Spiega Pompili a Redattore Sociale: “Oggi, abbiamo motivo di pensare che noi, operatori della psichiatria e della salute mentale, lavoreremo di più… Si sta registrando, in queste prime settimane di restrizioni dettate dall’emergenza sanitaria, un aumento delle richieste d’aiuto relative a tendenze suicide? La Regione ha fermato tutte le prestazioni ambulatoriali e day hospital: laddove noi funzionavamo come sportello interlocutorio, ora possiamo occuparci solo delle urgenze, che è anche difficile decodificare, anche perché in ospedale ci viene detto di stare poco.
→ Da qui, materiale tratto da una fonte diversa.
Lemma location_batch_spec keys lids adj batch per fl r x per' fl' r' x' w :
  single_tier (backend_manager_ x) -> NoDup keys -> length lids = length keys ->
  length per = length keys -> length (error_codes r) = length keys ->
  NoDup (global_indices batch) -> Forall (fun i => i < length keys) (global_indices batch) ->
  (forall i, i ∈ global_indices batch -> error_codes r !! i = Some EC_OK) ->
  location_batch modifier keys lids adj false batch ((per, fl), r, x, tt) = ((per', fl'), r', x', w) ->
  single_tier (backend_manager_ x') /\ length per' = length keys /\ length (error_codes r') = length keys /\
  (forall i, i ∉ global_indices batch -> error_codes r' !! i = error_codes r !! i /\ per' !! i = per !! i) /\
  (forall k, (forall i, i ∈ global_indices batch -> keys !! i <> Some k) -> stored x' !! k = stored x !! k) /\
  (forall i k ids, i ∈ global_indices batch -> keys !! i = Some k -> lids !! i = Some ids ->
     exists codes', per' !! i = Some codes' /\ position_effect (stored x) (stored x') i k ids codes').
Proof.
  intros Hst Hndk Hll Hlp Hlr Hnd Hall Hok Hrun. unfold location_batch in Hrun.
  set (idxs := global_indices batch) in *.
  assert (Hlb : length (gather idxs keys) = length idxs) by (by apply length_gather).
  assert (Hli : length (gather idxs lids) = length idxs) by (apply length_gather; by rewrite Hll).
  unfold BackendReads.GetLocationsById in Hrun. rewrite wrong_size_eq in Hrun by lia.
  unfold single_tier in Hst. rewrite Hst in Hrun.
  destruct (be_GetLocationsById _ _ _) as [[rs os] p] eqn:Eg.
  apply be_GetLocationsById_law in Eg as [Hv Hrd]; [|lia].
  destruct (Forall3i_length _ _ _ _ Hrd) as [Hl1 Hl2]. rewrite length_zip in Hl1, Hl2.
  rewrite !wrong_size_eq in Hrun by lia. cbn [orb andb] in Hrun.
  set (x1 := with_manager (set_persistent p (backend_manager_ x)) x) in Hrun.
  destruct (batch_rows_spec (stored x) _ _ _ _ _ Hndk Hll Hnd Hall Hrd) as (Hri & Hrk & Hndb & Hrow).
  change (zip (zip idxs _) _) with (batch_rows idxs keys lids rs os) in Hrun.
  set (rows := batch_rows idxs keys lids rs os) in *.
  pose proof (classify_locations_spec rows) as Hcl.
  destruct (classify_locations modifier rows tt) as [[b outs] w1].
  destruct Hcl as (Hub & Hpb & Hdb & Hib & Houts). fold row_upserts in Hub.
  assert (Ho1 : outs.*1 = rows.*1.*1) by (rewrite Houts, <-!list_fmap_compose; done).
  assert (Ho2 : fst <$> outs.*2 = (fun w => (row_outcome w).1.2) <$> rows)
    by (rewrite Houts, <-!list_fmap_compose; done).
  rewrite Ho1, Ho2, Hub, Hpb, Hdb, Hib in Hrun.
  set (fl1 := scatter (filter _ outs).*1 _ fl) in Hrun.
  destruct (ExecuteRmwUpsert _ _ _ _ _ _) as [[[e n] r2] x2] eqn:Eu.
  destruct (spread _ r2 _) as [per2 fl2] eqn:Es. simpl in Hrun. injection Hrun as <- _ <- <- _.
  assert (Hrin : Forall (fun w => w.1.1 < length keys) rows).
  { apply Forall_forall. intros w0 Hw. rewrite Forall_forall in Hall. apply Hall. rewrite <-Hri.
    by do 2 apply list_elem_of_fmap_2. }
  pose proof (dispatch_rows_spec (stored x) keys rows r x1 per fl1 e n r2 x2 per2 fl2) as Hdis.
  rewrite Hri, Hrk in Hdis. rewrite Hri in Es.
  destruct Hdis as (Hst2 & Hlp2 & Hlr2 & Hout & Hoth & Hrows); try done.
  assert (Hadj : forall d, stored (AdjustKeyCountMeta d x2) = stored x2 /\
    single_tier (backend_manager_ (AdjustKeyCountMeta d x2))).
  { intros d. unfold AdjustKeyCountMeta. by destruct (_ <=? _)%Z. }
  set (d := i32 _). destruct (Hadj d) as [Hsd Hstd]. rewrite Hsd.
  split_and!; [done|done|done|done| |].
  - intros k Hk. apply Hoth. unfold gather. intros (i & Hi & Hik)%list_elem_of_omap. by apply (Hk i).
  - intros i k ids Hi Hk Hids. apply list_elem_of_lookup in Hi as (q & Hq).
    destruct (Hrow q i Hq) as (k' & ids' & rr & oo & Hk' & Hi' & Hq' & Hf). simplify_eq.
    destruct (Hrows _ ltac:(by eapply list_elem_of_lookup_2)) as (codes' & Hc' & He). exists codes'.
    split; [done|]. exists rr, oo. by split.
Qed.

Lemma row_effect_frame V1 V2 V1' V2' k b codes codes' :
  V2 !! k = V1 !! k -> V2' !! k = V1' !! k ->
  row_effect V1 V1' k b codes codes' -> row_effect V2 V2' k b codes codes'.
Proof. intros H1 H2. unfold row_effect. by rewrite H1, H2. Qed.

Lemma position_effect_frame V1 V2 V1' V2' i k ids codes' :
  V2 !! k = V1 !! k -> V2' !! k = V1' !! k ->
  position_effect V1 V1' i k ids codes' -> position_effect V2 V2' i k ids codes'.
Proof.
  intros H1 H2 (r & o & Hrd & He). exists r, o. split; [|by eapply row_effect_frame].
  eapply Forall3i_impl; [|exact Hrd]. intros ???. unfold loc_read_ok. by rewrite H1.
Qed.

(** Every key of a request behaves as if it were alone; other keys are untouched. *)
Lemma ReadModifyWriteLocation_spec keys lids adj x lr x' w' :
  single_tier (backend_manager_ x) -> NoDup keys -> length lids = length keys ->
  ReadModifyWriteLocation keys lids modifier adj false x tt = (lr, x', w') ->
  single_tier (backend_manager_ x') /\ (forall i k ids, keys !! i = Some k -> lids !! i = Some ids ->
     exists codes', per_location_error_codes lr !! i = Some codes' /\
       position_effect (stored x) (stored x') i k ids codes') /\
  (forall k, k ∉ keys -> stored x' !! k = stored x !! k).
Proof.
  apply (ReadModifyWriteLocation_each modifier position_effect position_effect_frame).
  intros ks ls ad batch per fl r y [] per' fl' r' y' w. apply location_batch_spec.
Qed.

End location.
In questo momento il mio staff (medici, volontari, studenti, specializzandi) si è ridotto o azzerato: è quindi difficile accogliere le richieste laddove si è chiuso il canale attraverso cui le raccoglievamo. In parte si riesce a supplire telematicamente, ma questo avviene sopratutto nel privato. Nel pubblico non abbiamo ancora un canale di telemedicina validato. E questo deve insegnarci qualcosa sul futuro delle prestazioni sanitarie: il Servizio sanitario nazionale dovrà dotarsi di un ‘piano B’, mettendo a disposizione piattaforme dedicate e validate per la presa in carico. Fermo restando che non tutti i disturbi possono essere affrontati a distanza: se c’è una tendenza al suicidio, è molto difficile accoglierla e contenerla senza un contatto reale”.
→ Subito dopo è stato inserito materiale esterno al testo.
(* ===== verification/MetaMutate.v ===== *)
(** * MetaMutate: the metadata mutations of [manager/meta_searcher.cc]

    [MetaSearcher] adds, updates, compares-and-swaps, compares-and-deletes
    and deletes cache locations through the indexer's read-modify-write
    engine, and keeps the per-type storage usage. Its lambdas are the
    modifiers of the engine; what a lambda captures by reference is the
    modifier's state. [ToJsonString] (the rapidjson serialization of a
    location) is a parameter. *)

From stdpp Require Import base gmap sets list strings.
From Stdlib Require Import ZArith Lia.
From S2P Require Import Prelude StandardUri MetaTypes StorageUsage MetaBackend DummyBackend LocalBackend BackendManager BackendReads MetaIndexer IndexerRmw RmwLocation RmwCodes.

Record LocationUpdateTask := mkUpdateTask { ut_location_id : LocationId; ut_new_status : CacheLocationStatus }.
Record LocationCASTask := mkCASTask {
  cas_location_id : LocationId;
  cas_old_status : CacheLocationStatus;
  cas_new_status : CacheLocationStatus;
  cas_expected_location_value : string;
}.
Record LocationCADTask := mkCADTask { cad_location_id : LocationId; cad_expect_status : CacheLocationStatus }.
Record AddLocationResult := mkAddResult { add_ec : ErrorCode; add_location_id : LocationId }.

(** [AddLocationRollbackPlan]. *)
Record AddLocationRollbackPlan := mkPlan {
  pipeline_keys : list KeyType;
  pipeline_location_ids : list LocationId;
  direct_delete_indices : list nat;
}.

(** The bytes a location accounts for: the [size] parameters of its valid
    spec URIs, [spec_sz j] being what the variable holds before the parameter
    of the [j]-th spec is read into it. *)
Definition location_bytes (spec_sz : nat -> Z) (l : CacheLocation) : Z :=
  foldl (fun sz (js : nat * LocationSpec) =>
    let ds_uri := (Parse (chars_of (uri js.2))).1 in
    if Valid ds_uri then u64 (sz + GetParamAs_u64 (chars_of "size") ds_uri (spec_sz js.1)) else sz)
    0%Z (imap pair (location_specs l)).
(** A row: the ids that go and the codes. *)
Lemma delete_row idx k ids gs vs w :
  length gs = length ids -> length vs = length ids ->
  (location_row idx k ids gs vs (delete_modifier slot) w).1.1 =
    (match alive_ids ids (del_codes idx ids gs vs) with
     | [] => empty_rmw
     | _ => mkRmwBatch [] [] [(idx, k)] [alive_ids ids (del_codes idx ids gs vs)]
     end, del_codes idx ids gs vs).
Proof.
  intros Hg Hv. unfold location_row. rewrite !wrong_size_eq by done. cbn [orb].
  pose proof (length_del_codes idx ids gs vs Hg Hv) as Hlc. unfold del_codes in *. cbv zeta in *.
  set (checked := zip_with _ ids (zip gs vs)) in *.
  assert (Hck : length checked = length ids) by (by apply length_checked).
  unfold delete_modifier. rewrite MetaMutate.zip_fst_snd.
  set (outs := imap _ (zip ids checked)) in *.
  assert (Hlo : length outs = length ids) by (unfold outs; rewrite length_imap, length_zip; lia).
  rewrite wrong_size_eq by done. set (codes := zip_with _ checked.*1 outs) in *.
  destruct (existsb (fun c => bool_decide (c = EC_OK)) outs) eqn:Ef.
  { cbn. rewrite (bool_decide_eq_false_2 (MA_DELETE = MA_FAIL)) by done. cbn. fold (alive_ids ids codes).
    by destruct (alive_ids ids codes). }
  cbn. rewrite (bool_decide_eq_false_2 (MA_SKIP = MA_FAIL)) by done. cbn.
  assert (Hal : alive_ids ids codes = []); [|by rewrite Hal].
  apply elem_of_nil_inv. intros lid ([i c] & Hin & Hd)%list_elem_of_omap. simpl in Hd. case_bool_decide; [subst c|done].
  apply list_elem_of_lookup in Hin as (j & Hj). apply lookup_zip_with_Some in Hj as (? & ? & [= <- <-] & _ & Hc).
  unfold codes in Hc. apply lookup_zip_with_Some in Hc as (g & e & Hc & _ & He).
  assert (Hne : e <> EC_OK).
  { intros ->. apply not_true_iff_false in Ef. apply Ef, existsb_exists. exists EC_OK. split; [|done].
    apply list_elem_of_In. by eapply list_elem_of_lookup_2. }
  do 2 case_bool_decide; simpl in Hc; congruence.
Qed.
“Penso alle famiglie rinchiuse nello stesso ambito” continua il medico, “in cui sia già presente una conflittualità o una fragilità. Penso a tutte le persone che abbiano già un disturbo mentale: la loro sofferenza certamente aumenta, per la mancanza di sostegno, la paura e l’isolamento, e questo potrebbe portarle a voler smettere di vivere. Penso a chi ha già un dolore o una malattia in casa. E penso a chi fino a ieri ha vissuto, magari bene, con un’attività autonoma, che improvvisamente si è fermata. Si manifesteranno nel prossimo futuro problematiche per le quali dovremmo giocare d’anticipo, offrendo sostegni adeguati”.
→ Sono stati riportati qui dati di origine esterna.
Definition HasLocationId (lid : LocationId) (s : SessionIdMap) : bool :=
  bool_decide (is_Some (location_id_index_ s !! lid)).

(** ** The manager *)

Definition kDefaultExpireLoopSleepTimeUs : Z := 5 * 1000 * 1000.

Record WriteLocationManager := mkWriteManager {
  session_id_map_ : SessionIdMap;
  next_sleep_time_us_ : Z;
}.

Definition init_manager : WriteLocationManager := mkWriteManager empty_sessions kDefaultExpireLoopSleepTimeUs.

Definition StoreMinNextSleepTimeUs (t : Z) (m : WriteLocationManager) : WriteLocationManager :=
  mkWriteManager (session_id_map_ m) (Z.min (next_sleep_time_us_ m) t).

(** The compare-exchange loop of [StoreMinNextSleepTimeUs] against other
    threads: an attempt sees the value of the cell then, and may fail
    spuriously. The cell value replaced and its replacement. *)
Fixpoint store_min_loop (expected desired : Z) (attempts : list (Z * bool)) : option (Z * Z) :=
  match attempts with
  | [] => None
  | (cell, spurious) :: attempts =>
      if (cell =? expected)%Z && negb spurious then Some (cell, desired)
      else store_min_loop cell (Z.min cell desired) attempts
  end.

Definition manager_Put (now : Z) (sid : string) (keys : list KeyType) (ids : list LocationId)
    (write_timeout_seconds : Z) (cb : CB) (m : WriteLocationManager) : WriteLocationManager :=
  let t := (write_timeout_seconds * 1000 * 1000)%Z in
  StoreMinNextSleepTimeUs t
    (mkWriteManager (Put (mkUnit (now + t) sid cb (mkInfo keys ids)) (session_id_map_ m)) (next_sleep_time_us_ m)).

Definition manager_GetAndDelete (sid : string) (m : WriteLocationManager)
    : option (option WriteLocationInfo * WriteLocationManager) :=
  '(r, s) ← GetAndDelete sid (session_id_map_ m); Some (r, mkWriteManager s (next_sleep_time_us_ m)).

Definition DoCleanup (m : WriteLocationManager) : list ExpireUnit * WriteLocationManager :=
  let '(all, s) := DropAll (session_id_map_ m) in (all, mkWriteManager s kDefaultExpireLoopSleepTimeUs).

(** One round of [ExpireLoop], woken at [cur_point]. *)
Definition expire_round (cur_point : Z) (m : WriteLocationManager) : list ExpireUnit * WriteLocationManager :=
  if Empty (session_id_map_ m) then ([], m)
  else
    let '((due, next_point), s) := DropByExpirePoint cur_point (session_id_map_ m) in
    let m := mkWriteManager s (next_sleep_time_us_ m) in
    (due, if (0 <? next_point)%Z then StoreMinNextSleepTimeUs (next_point - cur_point) m
          else mkWriteManager s kDefaultExpireLoopSleepTimeUs).

End sessions.

Arguments ExpireUnit : clear implicits.
Arguments SessionIdMap : clear implicits.
Arguments WriteLocationManager : clear implicits.

(** ** The representation invariant *)

Section spec.
Context {CB : Type}.
Implicit Types (s : SessionIdMap CB) (u : ExpireUnit CB) (us : list (ExpireUnit CB)).

Definition pending s : list (ExpireUnit CB) := (unit_map_ s).*2.

(** How often a location id is held by the units. *)
Definition occurrences (lid : LocationId) us : nat := length (filter (eq lid) (us ≫= unit_ids)).

Definition counted (index : gmap LocationId nat) us : Prop :=
  forall lid, index !! lid = match occurrences lid us with 0 => None | n => Some n end.

Definition session_entry (pu : Z * ExpireUnit CB) : string * Z := (write_session_id pu.2, pu.1).

Record wf_sessions s : Prop := {
  wf_units : om_wf Z.ltb (unit_map_ s);
  wf_points : Forall (fun pu => expire_point pu.2 = pu.1) (unit_map_ s);
  wf_distinct : NoDup (write_session_id <$> pending s);
  wf_index : session_id_map_impl_ s = list_to_map (session_entry <$> unit_map_ s);
  wf_counts : counted (location_id_index_ s) (pending s);
}.

(** *** Reference counts *)

Lemma occurrences_cons lid u us :
  occurrences lid (u :: us) = length (filter (eq lid) (unit_ids u)) + occurrences lid us.
Proof. unfold occurrences. csimpl. by rewrite filter_app, length_app. Qed.

Lemma occurrences_perm lid us us' : us ≡ₚ us' -> occurrences lid us = occurrences lid us'.
Proof. intros Hp. unfold occurrences. by apply Permutation_length, filter_Permutation, bind_Permutation. Qed.

Lemma occurrences_pos lid us : 0 < occurrences lid us <-> exists u, u ∈ us /\ lid ∈ unit_ids u.
Proof.
  induction us as [|u us IH].
  { split; [unfold occurrences; simpl; lia|]. intros (u & Hu & _). by apply not_elem_of_nil in Hu. }
  rewrite occurrences_cons.
  assert (Hf : 0 < length (filter (eq lid) (unit_ids u)) <-> lid ∈ unit_ids u).
  { split.
    - intros H. destruct (filter (eq lid) (unit_ids u)) as [|x l] eqn:E; [simpl in H; lia|].
      assert (Hx : x ∈ filter (eq lid) (unit_ids u)) by (rewrite E; left).
      apply list_elem_of_filter in Hx as [-> ?]. done.
    - intros H. assert (Hx : lid ∈ filter (eq lid) (unit_ids u)) by (apply list_elem_of_filter; by split).
      destruct (filter _ _); [by apply not_elem_of_nil in Hx|simpl; lia]. }
  setoid_rewrite elem_of_cons. split.
  - intros H. destruct (decide (lid ∈ unit_ids u)) as [?|Hn]; [eauto|].
    destruct (proj1 IH) as (v & ? & ?); [|eauto]. rewrite <-Hf in Hn. lia.
  - intros (v & [->|Hv] & Hl); [apply Hf in Hl; lia|]. assert (0 < occurrences lid us) by (apply IH; eauto). lia.
Qed.

(** Counts are described by the number of references beyond [us]. *)
Definition counted_with (index : gmap LocationId nat) (extra : list LocationId) us : Prop :=
  forall lid, index !! lid =
    match length (filter (eq lid) extra) + occurrences lid us with 0 => None | n => Some n end.

Lemma counted_with_cons index id ids us :
  counted_with index (id :: ids) us <->
  forall lid, index !! lid = match (if decide (lid = id) then 1 else 0) + (length (filter (eq lid) ids) + occurrences lid us)
                             with 0 => None | n => Some n end.
Proof.
  unfold counted_with. split; intros H lid; rewrite H, filter_cons; destruct (decide (lid = id)); simpl; done.
Qed.

Lemma AddToLocationIndexUnsafe_spec ids index us : forall extra,
  counted_with index extra us -> counted_with (AddToLocationIndexUnsafe ids index) (rev ids ++ extra) us.
Proof.
  revert index. induction ids as [|id ids IH]; intros index extra Hc; [done|].
  unfold AddToLocationIndexUnsafe. cbn [foldl]. cbn [rev]. rewrite <-app_assoc. apply IH.
  apply counted_with_cons. intros lid. destruct (decide (lid = id)) as [->|Hne].
  - rewrite lookup_insert_eq, Hc. by destruct (_ + _).
  - rewrite lookup_insert_ne by done. by rewrite Hc.
Qed.

Lemma RemoveFromLocationIndexUnsafe_spec ids us : forall index,
  counted_with index ids us -> counted_with (RemoveFromLocationIndexUnsafe ids index) [] us.
Proof.
  induction ids as [|id ids IH]; intros index Hc; [done|]. unfold RemoveFromLocationIndexUnsafe. cbn [foldl]. apply IH.
  pose proof (proj1 (counted_with_cons _ _ _ _) Hc) as Hc'. clear Hc. intros lid.
  pose proof (Hc' id) as Hid. rewrite decide_True in Hid by done. cbn in Hid. rewrite Hid.
  destruct (Nat.eqb_spec (length (filter (eq id) ids) + occurrences id us) 0) as [E|E].
  - destruct (decide (lid = id)) as [->|Hne]; [by rewrite lookup_delete_eq, E|].
    rewrite lookup_delete_ne, Hc' by done. by rewrite decide_False.
  - destruct (decide (lid = id)) as [->|Hne].
    + rewrite lookup_insert_eq. by destruct (_ + _).
    + rewrite lookup_insert_ne, Hc' by done. by rewrite decide_False.
Qed.

Lemma counted_add ids index us u :
  unit_ids u = ids -> counted index us -> counted (AddToLocationIndexUnsafe ids index) (u :: us).
Proof.
  intros <- Hc lid. assert (H0 : counted_with index [] us) by exact Hc.
  rewrite (AddToLocationIndexUnsafe_spec (unit_ids u) index us [] H0 lid), occurrences_cons, app_nil_r.
  assert (Hp : rev (unit_ids u) ≡ₚ unit_ids u) by (symmetry; apply Permutation_rev). by rewrite Hp.
Qed.

Lemma counted_remove index us u :
  counted index (u :: us) -> counted (RemoveFromLocationIndexUnsafe (unit_ids u) index) us.
Proof.
  intros Hc. apply (RemoveFromLocationIndexUnsafe_spec (unit_ids u) us). intros lid.
  by rewrite Hc, occurrences_cons.
Qed.

Lemma counted_perm index us us' : us ≡ₚ us' -> counted index us -> counted index us'.
Proof. intros Hp Hc lid. by rewrite Hc, (occurrences_perm lid us us'). Qed.

(** *** The operations keep the invariant *)

(** A free expiry point is found within one probe more than there are units. *)
Lemma free_point_probes fuel (units : list (Z * ExpireUnit CB)) : forall p,
  om_find Z.ltb (free_point fuel units p) units = None \/
  (forall i, i < fuel -> is_Some (om_find Z.ltb (p + Z.of_nat i)%Z units)).
Proof.
  induction fuel as [|fuel IH]; intros p; simpl; [right; lia|].
  destruct (om_find Z.ltb p units) as [u|] eqn:E; [|by left].
  destruct (IH (p + 1)%Z) as [?|Hall]; [by left|right].
  intros [|i] Hi; [rewrite Z.add_0_r; by eexists|].
  replace (p + Z.of_nat (S i))%Z with (p + 1 + Z.of_nat i)%Z by lia. apply Hall. lia.
Qed.

Lemma free_point_free (units : list (Z * ExpireUnit CB)) p :
  om_wf Z.ltb units -> om_find Z.ltb (free_point (S (length units)) units p) units = None.
Proof.
  intros Hwf. destruct (free_point_probes (S (length units)) units p) as [?|Hall]; [done|exfalso].
  set (probes := (fun i => (p + Z.of_nat i)%Z) <$> seq 0 (S (length units))).
  assert (Hl : length probes <= length units.*1).
  { apply submseteq_length, NoDup_submseteq.
    - apply NoDup_fmap_2_strong; [|apply NoDup_seq]. intros; lia.
    - intros q (i & -> & [_ Hi]%elem_of_seq)%list_elem_of_fmap. destruct (Hall i Hi) as [u Hu].
      apply (om_elem_of_find Z.ltb) in Hu; [|exact Hwf]. by apply (list_elem_of_fmap_2 fst) in Hu. }
  unfold probes in Hl. rewrite !length_fmap, length_seq in Hl. lia.
Qed.

Lemma free_point_ge fuel (units : list (Z * ExpireUnit CB)) : forall p, (p <= free_point fuel units p)%Z.
Proof.
  induction fuel as [|fuel IH]; intros p; simpl; [lia|].
  destruct (om_find _ _ _); [|lia]. specialize (IH (p + 1)%Z). lia.
Qed.

Lemma wf_empty_sessions : wf_sessions (empty_sessions (CB:=CB)).
Proof. split; [by constructor..|done|done]. Qed.

Lemma session_entries_fst (units : list (Z * ExpireUnit CB)) :
  (session_entry <$> units).*1 = write_session_id <$> units.*2.
Proof. by rewrite <-!list_fmap_compose. Qed.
“Non è certo troppo presto per mettere in campo sostegni e risorse per la salute mentale. Parlare di questo può sembrare meno pregnante, quando si devono salvare le vite. Ma tutte le istituzioni internazionali si stanno mobilitando perché ci sia grande enfasi sulla salute mentale. Non è precoce né improprio andare ad agire d’anticipo. Che ruolo gioca la rete sociale nella prevenzione del suicidio? Spesso un ruolo fondamentale: laddove la tendenza al suicidio è sostenuta da una rete sociale, laddove il soggetto si sente parte di un tessuto collettivo, il rischio è minore. Ora, la paura e la segregazione fanno venir meno tutto questo. E poi c’è la noia, che è uno degli elementi non trascurabili associati al rischio di suicidio. In questo senso, le manifestazioni di solidarietà così come i concerti e gli striscioni sui balconi possono aiutare a sentirsi parte di una comunità che condivide in questo momento lo stesso problema. In questo momento non c’è Equitalia che bussa alla porta di alcuni, ma un virus che può colpire chiunque. Paradossalmente, questa consapevolezza può far bene a chi ha una fragilità. E l’informazione, che ruolo può svolgere nel contenere il rischio di suicidio? Un ruolo importante: siamo bombardati ogni giorno da notizie drammatiche, senza che ci venga detto se e come verremo fuori da tutto questo. Il governo inglese, per esempio, ha dichiarato che in tre settimane se ne uscirà: se un messaggio come questo fosse trasmesso a tutti, naturalmente con cognizione di causa, questo sarebbe un elemento di sostegno. Ma così non è. I mass media dovrebbero dare messaggi che controbilancino la drammaticità: elementi di positività, prospettiva, indicazioni pratiche su come chiedere aiuto. Questo sarebbe un deterrente fortissimo”.